The diagnosis of overt or subclinical hypothyroidism is based on trimester-specific reference ranges for TSH and FT4 levels.
- Overt Hypothyroidism: TSH levels exceed the upper limit of the pregnancy-specific reference range, and FT4 levels fall below the lower limit. When pregnancy-specific reference ranges are unavailable, a 22% reduction in the upper limit of the general population TSH reference range or a threshold of TSH > 4.0 mIU/L combined with clinical symptoms can be used for diagnosis.
- Subclinical Hypothyroidism: TSH levels exceed the upper limit of the pregnancy-specific reference range, while FT4 levels remain normal.
- Isolated Hypothyroxinemia: Characterized by normal TSH levels and reduced FT4 levels.
Management
The treatment goal is to maintain TSH levels in the lower half of the pregnancy-specific reference range. In the absence of trimester-specific reference ranges, TSH levels are generally maintained below 2.5 mIU/L. Collaborative management with an internist is often required. The primary treatment is levothyroxine (LT4).
Preconception Management
Women of childbearing age with a history of hypothyroidism should adjust LT4 dosage to achieve normal TSH levels, ideally less than 2.5 mIU/L, before attempting pregnancy.
Management of Overt Hypothyroidism During Pregnancy
Individuals with pre-existing hypothyroidism receiving LT4 therapy typically require an increase in LT4 dosage by 30%–50% after conception.
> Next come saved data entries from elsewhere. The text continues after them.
(** * Detection post-processing: IoU, greedy non-maximum suppression and
      the score-filter / re-labelling pipeline of [src/main.py].

    Numbers are modelled as exact rationals ([Q]); Python's [==], [<] and
    [>=] on numbers are the numeric comparisons [Qeq_bool], [Qltb] and
    [Qle_bool].  These are the values the source computes as long as no
    operation rounds, overflows or wraps around; what the statements say of
    them rests on the comparisons and the control flow.  Where a statement
    is about the arithmetic itself, [iou] is also given in binary64
    ([iou64]).  Python exceptions are modelled by an error monad. *)

From Stdlib Require Import String.
From Stdlib Require Import List Arith ZArith QArith Lia Lqa.
From Stdlib Require Import Permutation Sorted Bool.
From Stdlib Require Floats.
From Equations Require Import Equations.
Import ListNotations.

Local Open Scope Q_scope.

(** ** Python runtime fragments used by the source *)

Module Py.

(** The exceptions the modelled statements can raise. *)
Inductive exn : Type :=
| ZeroDivisionError   (* [a / b] with [b == 0] *)
| IndexError          (* [l[i]] with [i] out of range *)
| ValueError.         (* [a, b = v] when [v] does not hold two items *)

Inductive result (A : Type) : Type :=
| Ok (a : A)
| Err (e : exn).
Arguments Ok {A} a.
Arguments Err {A} e.

Definition ret {A} (a : A) : result A := Ok a.
Definition raise {A} (e : exn) : result A := Err e.

Definition bind {A B} (m : result A) (k : A -> result B) : result B :=
  match m with
  | Ok a => k a
  | Err e => Err e
  end.

(** [l[i]]. *)
Definition getitem {A} (l : list A) (i : nat) : result A :=
  match nth_error l i with
  | Some a => Ok a
  | None => Err IndexError
  end.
The medication dosage should be adjusted based on thyroid function tests to maintain TSH levels in the following ranges:
- First trimester: 0.1–2.5 mIU/L.
- Second trimester: 0.2–3.0 mIU/L.
- Third trimester: 0.3–3.0 mIU/L.
Thyroid function should be monitored every four weeks until 28 weeks of gestation and at least once between 28 and 32 weeks.
Management of Subclinical Hypothyroidism During Pregnancy
There is no consensus on whether treatment is necessary for pregnant individuals with SCH. Assessing thyroid peroxidase antibody (TPOAb) status is recommended for all pregnant individuals with elevated TSH levels. Decisions regarding LT4 therapy are based on the degree of TSH elevation as well as the presence of TPOAb. For those receiving LT4 intervention, thyroid function should be monitored every four weeks up to 28 weeks of gestation and at least once between 28 and 32 weeks.
Management of Isolated Hypothyroxinemia
LT4 therapy is not currently recommended for individuals with isolated hypothyroxinemia.
Postpartum Management
LT4 therapy can be discontinued postpartum, regardless of TPOAb status, but serum TSH levels should be reassessed six weeks postpartum.
Additional Care During Pregnancy
Nutritional guidance during pregnancy, fetal growth monitoring, and enhanced antenatal and intrapartum fetal surveillance are crucial. Fetal distress detection should be prioritized. Vaginal delivery is often encouraged in the absence of other obstetric contraindications, with attention to preventing postpartum hemorrhage and puerperal infections.
Neonatal Monitoring
Thyroid function tests, including TSH and FT4/TT4, are recommended for neonates. Neonatal hypothyroidism, if diagnosed, requires immediate LT4 therapy, generally continued for 2–3 years.